START RECORDED INFORMATION
(** * robotcode: JSON-RPC framing and dispatch, text documents, pull diagnostics

    A shallow embedding of

    - [robotcode/language_server/common/text_document.py]
    - [robotcode/language_server/common/lsp_types.py] (Position, Range)
    - [robotcode/server/jsonrpc2/protocol.py]
    - [robotcode/language_server/common/parts/diagnostics.py]

    followed by the properties proved about it.  Python objects that are
    shared and mutated in place (cache slots, diagnostics records, futures)
    live in explicit stores; code that raises returns a [result]. *)

From Stdlib Require Import ZArith NArith Lia Ascii String.
From stdpp Require Import gmap strings list.

Local Open Scope Z_scope.
Set Warnings "-register-all".

(** ** Outcomes of code that may raise *)

Inductive result (E A : Type) : Type :=
| Ok (a : A)
| Raise (e : E).
Arguments Ok {E A} a.
Arguments Raise {E A} e.

(** * Part I: definitions *)

(** ** lsp_types.py: Position and Range *)

Record Position := mkPosition { line : Z; character : Z }.

(** [Position.__gt__] *)
Definition Position_gt (self other : Position) : bool :=
  let line_gt := line self >? line other in
  if line_gt then line_gt
  else if line self =? line other then character self >? character other
  else false.

(** [Position.__le__] *)
Definition Position_le (self other : Position) : bool :=
  let line_lt := line self <? line other in
  if line_lt then line_lt
  else if line self =? line other then character self <=? character other
  else false.

(** [Position.__ge__] *)
Definition Position_ge (self other : Position) : bool :=
  let line_gt := line self >? line other in
  if line_gt then line_gt
  else if line self =? line other then character self >=? character other
  else false.

(** [Position.__lt__] *)
Definition Position_lt (self other : Position) : bool :=
  let line_lt := line self <? line other in
  if line_lt then line_lt
  else if line self =? line other then character self <? character other
  else false.

(** The [__eq__] that [@dataclass] generates: the tuples of fields are
    compared. *)
Definition Position_eq (self other : Position) : bool :=
  (line self =? line other) && (character self =? character other).

(** [Position.__ne__] *)
Definition Position_ne (self other : Position) : bool := negb (Position_eq self other).

Record Range := mkRange { start : Position; end_ : Position }.

(** [Position.is_in_range]: [range.start <= self < range.end], a chained
    comparison, is [range.start <= self and self < range.end]. *)
Definition Position_is_in_range (self : Position) (range : Range) : bool :=
  Position_le (start range) self && Position_lt self (end_ range).

(** [Range.zero] *)
Definition Range_zero : Range := mkRange (mkPosition 0 0) (mkPosition 0 0).

(** [Range.extend] *)
Definition Range_extend (self : Range) (start_line start_character end_line end_character : Z)
    : Range :=
  mkRange (mkPosition (line (start self) + start_line) (character (start self) + start_character))
          (mkPosition (line (end_ self) + end_line) (character (end_ self) + end_character)).

(** ** Python [str]: a sequence of code points *)

Abbreviation pystr := (list N).

(** ASCII text of a literal as code points. *)
Definition u (s : string) : pystr :=
  map (fun c : ascii => N_of_ascii c) (list_ascii_of_string s).

Definition LF : N := 10%N.
Definition CR : N := 13%N.

(** The line boundaries of [str.splitlines]: LF, VT, FF, CR, FS, GS, RS,
    NEL, LINE SEPARATOR, PARAGRAPH SEPARATOR. *)
Definition is_linebreak (c : N) : bool :=
  ((10 <=? c) && (c <=? 13))%N || ((28 <=? c) && (c <=? 30))%N
  || (c =? 133)%N || (c =? 8232)%N || (c =? 8233)%N.

(** [str.splitlines(True)]: [cur] is the line being read.  A CR directly
    followed by LF ends the line as one terminator. *)
Fixpoint splitlines_from (cur : pystr) (s : pystr) : list pystr :=
  match s with
  | [] => match cur with [] => [] | _ => [cur] end
  | c :: s' =>
      if is_linebreak c then
        if (c =? CR)%N then
          match s' with
          | c' :: s'' =>
              if (c' =? LF)%N then (cur ++ [c; c']) :: splitlines_from [] s''
              else (cur ++ [c]) :: splitlines_from [] s'
          | [] => (cur ++ [c]) :: splitlines_from [] s'
          end
        else (cur ++ [c]) :: splitlines_from [] s'
      else splitlines_from (cur ++ [c]) s'
  end.

Definition splitlines_keepends (s : pystr) : list pystr := splitlines_from [] s.

(** Python slice bound: a negative index counts from the end, and every
    bound is clamped to the sequence. *)
Definition slice_bound (len : nat) (i : Z) : nat :=
  if i <? 0 then Z.to_nat (Z.of_nat len + i) else Z.to_nat i.

(** [s[:i]] and [s[i:]] *)
Definition slice_to {A} (s : list A) (i : Z) : list A := take (slice_bound (length s) i) s.
Definition slice_from {A} (s : list A) (i : Z) : list A := drop (slice_bound (length s) i) s.

(** *** Vocabulary: the shape of a list of physical lines *)

(** A line terminator: one line boundary, or CR LF. *)
Definition is_terminator (t : pystr) : bool :=
  match t with
  | [c] => is_linebreak c
  | [c; c'] => (c =? CR)%N && (c' =? LF)%N
  | _ => false
  end.

(** A physical line: a run without line boundaries closed by a terminator;
    the last line of a text ([final]) may lack the terminator but is then
    not empty. *)
Fixpoint physical_line (final : bool) (l : pystr) : bool :=
  match l with
  | [] => false
  | c :: l' =>
      if is_linebreak c then is_terminator l
      else match l' with [] => final | _ => physical_line final l' end
  end.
END RECORDED INFORMATION
WHAT IS BEING ASKED
Please make an exact copy of the lines from the one holding "Fixpoint physical_line (final" through the final line of the records above, nothing more.

RESPONSE TO THE TASK
Fixpoint physical_line (final : bool) (l : pystr) : bool :=
  match l with
  | [] => false
  | c :: l' =>
      if is_linebreak c then is_terminator l
      else match l' with [] => final | _ => physical_line final l' end
  end.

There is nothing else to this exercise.